#### Task objective:
Whenever a line below mentions the word "reflexivity", that line should be copied.

#### Data supplied:

(** ** What holds of every run *)

(** Whatever the interleaving of producers, consumers, timers and disposals, the
    elements handed out, followed by those a disposal returned and those still queued,
    are exactly the elements put, in the order they were put: nothing is lost, duplicated or
    reordered, and once disposed the queue holds nothing. *)
Theorem queue_fifo {T} (h : list T) (q : Queue T) :
  reaches h q →
  h = taken q ++ dropped q ++ items q ∧
  (disposed q = false → dropped q = []) ∧ (disposed q = true → items q = []).
Proof.
  intros [Hq [Hc Hd]]%reaches_inv. split_and!; [done| |intros E; by destruct (qi_disposed _ Hq E)].
  intros E. destruct Hd as [?|[_ ?]]; [done|congruence].
Qed.

(** No wake-up is lost.  In every reachable state in which the queue holds an element or
    is disposed, each blocked call can return by a step of its own, without any other
    producer, consumer or timer acting. *)
Theorem no_lost_wakeup {T} (h : list T) (q : Queue T) (s : nat) :
  reaches h q → items q ≠ [] ∨ disposed q = true → is_Some (semas q !! s) →
  ∃ l q', (l = LWithdraw s ∨ l = LReleased false s) ∧ step l q = Some q' ∧ semas q' !! s = None ∧
    ∀ s', s' ≠ s → semas q' !! s' = semas q !! s'.
Proof.
  intros [Hq _]%reaches_inv Hbusy [st Hs].
  assert (ready st = true) as Hrd.
  { destruct Hbusy as [Hi|Hd]; [by eapply qi_busy|]. destruct (ready st) eqn:E; [done|].
    pose proof (qi_listed _ Hq _ _ Hs E) as Hin. destruct (qi_disposed _ Hq Hd) as [_ Hw].
    rewrite Hw in Hin. by apply elem_of_nil in Hin. }
  destruct (leaving st) eqn:El.
  - exists (LWithdraw s). eexists. split; [by left|]. unfold step, withdraw. rewrite Hs. simpl. rewrite El.
    split; [done|]. simpl. rewrite lookup_delete_eq. split; [done|]. intros. by rewrite lookup_delete_ne.
  - exists (LReleased false s). eexists. split; [by right|]. unfold step, released. rewrite Hs. simpl. rewrite El, Hrd.
    split; [done|]. simpl. rewrite lookup_delete_eq. split; [done|]. intros. by rewrite lookup_delete_ne.
Qed.

(** A consumer without a timer waits, another times out, and a producer serves both. *)
Definition sample_run : list (label Z) :=
  [LPoll 2 4 0; LPoll 1 1 5; LPoll 1 1 5; LTimer 1; LPut (fun _ => false) [10; 20; 30; 40]%Z; LTakeUntil (Some (fun _ => true));
   LPut (fun _ => false) [50]%Z].
Fixpoint run_steps {T} (ls : list (label T)) (q : Queue T) : option (Queue T) :=
  match ls with [] => Some q | l :: ls => q ← step l q; run_steps ls q end.
Fixpoint run_added {T} (ls : list (label T)) (q : Queue T) : list T :=
  match ls with [] => [] | l :: ls => added l q ++ (if step l q is Some q' then run_added ls q' else []) end.

Lemma run_reaches {T} (ls : list (label T)) h q q' :
  reaches h q → run_steps ls q = Some q' → reaches (h ++ run_added ls q) q'.
Proof.
  revert h q. induction ls as [|l ls IH]; intros h q Hq; simpl.
  - intros [= <-]. by rewrite app_nil_r.
  - destruct (step l q) as [q1|] eqn:E; simpl; [|done]. intros Hr. rewrite (assoc_L (++)).
    apply IH; [|done]. by eapply reaches_step.
Qed.

Definition isSome {A} (o : option A) : bool := if o is Some _ then true else false.
Definition sample_queue : Queue Z := default New (run_steps sample_run New).

Lemma sample_reaches : reaches [10; 20; 30; 40; 50]%Z sample_queue.
Proof.
  assert ([10; 20; 30; 40; 50]%Z = [] ++ run_added sample_run New) as -> by reflexivity.
  apply run_reaches; [apply reaches_new|]. unfold sample_queue.
  assert (isSome (run_steps sample_run New) = true) as H by reflexivity.
  by destruct (run_steps sample_run New).
Qed.

Lemma queue_fifo_witness :
  taken sample_queue = [10; 20; 30; 40]%Z ∧ items sample_queue = [50]%Z ∧
  [10; 20; 30; 40; 50]%Z = taken sample_queue ++ dropped sample_queue ++ items sample_queue.
Proof.
  split; [reflexivity|]. split; [reflexivity|].
  exact (proj1 (queue_fifo _ sample_queue sample_reaches)).
Defined.

Lemma no_lost_wakeup_witness :
  items sample_queue ≠ [] ∧
  ∃ l q', (l = LWithdraw 1 ∨ l = LReleased false 1) ∧ step l sample_queue = Some q' ∧ semas q' !! 1%nat = None ∧
    ∀ s', s' ≠ 1%nat → semas q' !! s' = semas sample_queue !! s'.
Proof.
  split; [discriminate|].
  apply (no_lost_wakeup [10; 20; 30; 40; 50]%Z sample_queue 1).
  - exact sample_reaches.
  - left. discriminate.
  - vm_compute. eexists. reflexivity.
Defined.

#### Written answer:
  assert ([10; 20; 30; 40; 50]%Z = [] ++ run_added sample_run New) as -> by reflexivity.
  assert (isSome (run_steps sample_run New) = true) as H by reflexivity.
  split; [reflexivity|]. split; [reflexivity|].
  - vm_compute. eexists. reflexivity.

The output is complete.